Incrociando tutti i dati il professor Quadeer e colleghi hanno osservato che le cellule T dei pazienti hanno preso di mira frammenti – chiamati epitopi – “di quasi tutte le proteine del virus, inclusa la proteina spike che è l'obiettivo principale di molti vaccini esistenti”. Dall'analisi di 850mila sequenze genetiche del coronavirus SARS-CoV-2 gli scienziati hanno inoltre dimostrato che la maggior parte degli epitopi identificati “sembrava non essere influenzata dalle attuali varianti di preoccupazione”. “Riteniamo che questa sia una buona notizia, in particolare per i vaccini. In contrasto con le risposte anticorpali che hanno dimostrato di essere influenzate dalle varianti, la nostra analisi suggerirebbe che le risposte delle cellule T possano essere relativamente robuste, assumendo che le risposte del vaccino imitino quelle dell'infezione naturale”, ha dichiarato il professor Matthew Mckay, coautore dello studio. “Ci siamo concentrati in modo specifico sui pazienti COVID-19 guariti poiché le loro risposte immunitarie sono rappresentative di risposte efficaci contro il virus”, gli ha fatto eco il professor Quadeer.
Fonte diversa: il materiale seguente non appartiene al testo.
(** [ack]: refused, or the floor rises to the acknowledged line. *)
Lemma ack_ok hist h q s :
  stream_ok hist s →
  let s' := fst (ack h q s) in
  stream_ok hist s' ∧
  (s' = s ∨ h ∈ s_handles s ∧ s_acked s < q ≤ s_seq s ∧ s_acked s' = q ∧
            floor_of s' = Z.max (floor_of s) q ∧ s_lost s' = s_lost s ∧
            (s_sent s', s_everSent s', s_seq s') = (s_sent s, s_everSent s, s_seq s)).
Proof.
  intros Hok s'. unfold s', ack.
  destruct (negb (bool_decide (h ∈ s_handles s)) || Z.leb q (s_acked s) || Z.ltb (s_seq s) q) eqn:Hg; [by auto|].
  apply orb_false_iff in Hg as [[Hh Hq1]%orb_false_iff Hq2].
  apply negb_false_iff, bool_decide_eq_true_1 in Hh. apply Z.leb_gt in Hq1. apply Z.ltb_ge in Hq2.
  destruct (ack_through q (s_buf s)) as [freed b] eqn:Ea.
  destruct Hok as [Hhist Hseq Hfl Hbuf Hlines Hack Hsent Hever Hlost Hcov].
  destruct (ack_through_ok _ _ _ _ _ Hbuf Ea) as (Hb & Hend & _ & _).
  pose proof (floor_len s) as Hfs. rewrite buf_end_floor in Hend.
  cbn [fst]. set (s1 := update s_acked _ _).
  assert (Hbase : ack_base (floor_of s) q (s_buf s) = Z.max (floor_of s) q).
  { unfold ack_base. rewrite buf_end_floor. lia. }
  rewrite Hbase in *.
  assert (Hf : floor_of s1 = Z.max (floor_of s) q).
  { unfold floor_of. subst s1. simpl. unfold buf_end in Hend. lia. }
  split; [|right; split_and!; done || lia].
  split; rewrite ?Hf; try done; subst s1; simpl in *; try lia; try done.
  unfold ack_through in Ea. rewrite (first_after_ok (floor_of s)) in Ea by done.
  simplify_eq. simpl. rewrite Hlines, drop_drop. f_equal. lia.
Qed.

Lemma attach_ok hist now l h s : stream_ok hist s → stream_ok hist (attach_locked now l h s).
Proof.
  intros [Hh Hseq Hfl Hbuf Hlines Hack Hsent Hever Hlost Hcov]. pose proof (floor_len s) as Hfs.
  assert (Hf : floor_of (attach_locked now l h s) = floor_of s) by done.
  split; rewrite ?Hf; try done; simpl; lia.
Qed.

(** ** Delivery *)

(** The lines [pull] hands over: the next [n] of the history past both what was
    sent and what is gone. *)
Definition owed (hist : list bufferedLine) (n : nat) (s : session) : list bufferedLine :=
  if bool_decide (s_state s = stateDialing) then []
  else take n (drop (Z.to_nat (Z.max (floor_of s) (s_sent s))) hist).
Sui 700 epitopi identificati, gli scienziati ne hanno individuati venti chiamati “immunoprevalenti” che hanno innescato risposte delle cellule T in diverse coorti di pazienti. Cinque di essi hanno offerto una risposta particolarmente robusta. “Gli epitopi immunoprevalenti identificati sembrano rappresentare parti del virus che sono comunemente prese di mira dalle cellule T nei pazienti guariti dalla COVID-19. È possibile, ma soggetto a ulteriori indagini sperimentali, che il targeting di questi epitopi possa svolgere un ruolo nel contribuire a esiti favorevoli della malattia”, ha concluso il professor Mackay. In precedenza uno studio condotto da scienziati del La Jolla Institute for Immunology di La Jolla (Stati Uniti) aveva dimostrato che l'immunità cellulare innescata dai vaccini anti Covid a mRNA (Pfizer e Moderna) non viene influenzata dalle varianti. Questo risultato assieme a quello dell'ateneo di Hong Kong dimostra che il nostro sistema immunitario può fornirci armi efficaci contro la COVID-19 scatenata dalle nuove varianti. I dettagli della ricerca “Landscape of epitopes targeted by T cells in 852 convalescent COVID-19 patients: Meta-analysis, immunoprevalence and web platform” sono stati pubblicati sulla rivista scientifica Cells Reports Medicine.